→ Exercise description
Exact copies of all the entries are required.

→ Data extracts
(** Two calls need not range over the registry in the same order.  With
    [default/web] on both [a] and [c], a [GetPod] that visits [a] first names
    [a] as the owner, while a [DeletePod] and a [GetPodLog] whose own scans
    visit [c] first act on [c]: the pod that is deleted is not the one the
    direct call reported, and nothing is sent to [a]. *)
Lemma delete_owner_depends_on_iteration :
  let g := Aggregator_GetPod demoTwin ["a"; "b"; "c"] "default" "web" demoAggregator in
  let d := Aggregator_DeletePod demoTwin demoOrder "default" "web" demoAggregator in
  let l := Aggregator_GetPodLog demoTwin demoOrder "default" "web" demoAggregator in
  reachable demoAggregator /\
  range_order demoAggregator ["a"; "b"; "c"] /\
  range_order demoAggregator demoOrder /\
  value g = Ok (annotate "a" (demoPod "default" "web" "Running"), "a") /\
  clients demoAggregator !! "a" = Some clientA /\
  value d = None /\
  (fun req => (Method req, URL req)) <$> requests (trace d) =
    [("GET", "http://c/api/v1/namespaces/default/pods/web");
     ("DELETE", "http://c/api/v1/namespaces/default/pods/web")] /\
  value l = Ok "started" /\
  (fun req => (Method req, URL req)) <$> requests (trace l) =
    [("GET", "http://c/api/v1/namespaces/default/pods/web");
     ("GET", "http://c/api/v1/namespaces/default/pods/web/log")] /\
  ~ (exists c, clients demoAggregator !! "a" = Some c /\
               value d = (NodeClient_DeletePod demoTwin c "default" "web").1 /\
               trace d = trace g ++ (NodeClient_DeletePod demoTwin c "default" "web").2) /\
  ~ (exists c, clients demoAggregator !! "a" = Some c /\
               value l = (NodeClient_GetPodLog demoTwin c "default" "web").1 /\
               trace l = trace g ++ (NodeClient_GetPodLog demoTwin c "default" "web").2).
Proof.
  intros g d l. subst g d l.
  assert (clients demoAggregator !! "a" = Some clientA) as Ha by (vm_compute; reflexivity).
  repeat apply conj; try (vm_compute; reflexivity).
  - apply reach_new.
  - unfold range_order. vm_compute.
    eapply perm_trans; [apply perm_skip, perm_swap | apply perm_swap].
  - apply demo_range_order.
  - intros (c & Hc & _ & Ht). rewrite Ha in Hc. injection Hc as <-.
    vm_compute in Ht. discriminate Ht.
  - intros (c & Hc & Hv & _). rewrite Ha in Hc. injection Hc as <-.
    vm_compute in Hv. discriminate Hv.
Qed.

→ Result
(** Two calls need not range over the registry in the same order.  With
    [default/web] on both [a] and [c], a [GetPod] that visits [a] first names
    [a] as the owner, while a [DeletePod] and a [GetPodLog] whose own scans
    visit [c] first act on [c]: the pod that is deleted is not the one the
    direct call reported, and nothing is sent to [a]. *)
Lemma delete_owner_depends_on_iteration :
  let g := Aggregator_GetPod demoTwin ["a"; "b"; "c"] "default" "web" demoAggregator in
  let d := Aggregator_DeletePod demoTwin demoOrder "default" "web" demoAggregator in
  let l := Aggregator_GetPodLog demoTwin demoOrder "default" "web" demoAggregator in
  reachable demoAggregator /\
  range_order demoAggregator ["a"; "b"; "c"] /\
  range_order demoAggregator demoOrder /\
  value g = Ok (annotate "a" (demoPod "default" "web" "Running"), "a") /\
  clients demoAggregator !! "a" = Some clientA /\
  value d = None /\
  (fun req => (Method req, URL req)) <$> requests (trace d) =
    [("GET", "http://c/api/v1/namespaces/default/pods/web");
     ("DELETE", "http://c/api/v1/namespaces/default/pods/web")] /\
  value l = Ok "started" /\
  (fun req => (Method req, URL req)) <$> requests (trace l) =
    [("GET", "http://c/api/v1/namespaces/default/pods/web");
     ("GET", "http://c/api/v1/namespaces/default/pods/web/log")] /\
  ~ (exists c, clients demoAggregator !! "a" = Some c /\
               value d = (NodeClient_DeletePod demoTwin c "default" "web").1 /\
               trace d = trace g ++ (NodeClient_DeletePod demoTwin c "default" "web").2) /\
  ~ (exists c, clients demoAggregator !! "a" = Some c /\
               value l = (NodeClient_GetPodLog demoTwin c "default" "web").1 /\
               trace l = trace g ++ (NodeClient_GetPodLog demoTwin c "default" "web").2).
Proof.
  intros g d l. subst g d l.
  assert (clients demoAggregator !! "a" = Some clientA) as Ha by (vm_compute; reflexivity).
  repeat apply conj; try (vm_compute; reflexivity).
  - apply reach_new.
  - unfold range_order. vm_compute.
    eapply perm_trans; [apply perm_skip, perm_swap | apply perm_swap].
  - apply demo_range_order.
  - intros (c & Hc & _ & Ht). rewrite Ha in Hc. injection Hc as <-.
    vm_compute in Ht. discriminate Ht.
  - intros (c & Hc & Hv & _). rewrite Ha in Hc. injection Hc as <-.
    vm_compute in Hv. discriminate Hv.
Qed.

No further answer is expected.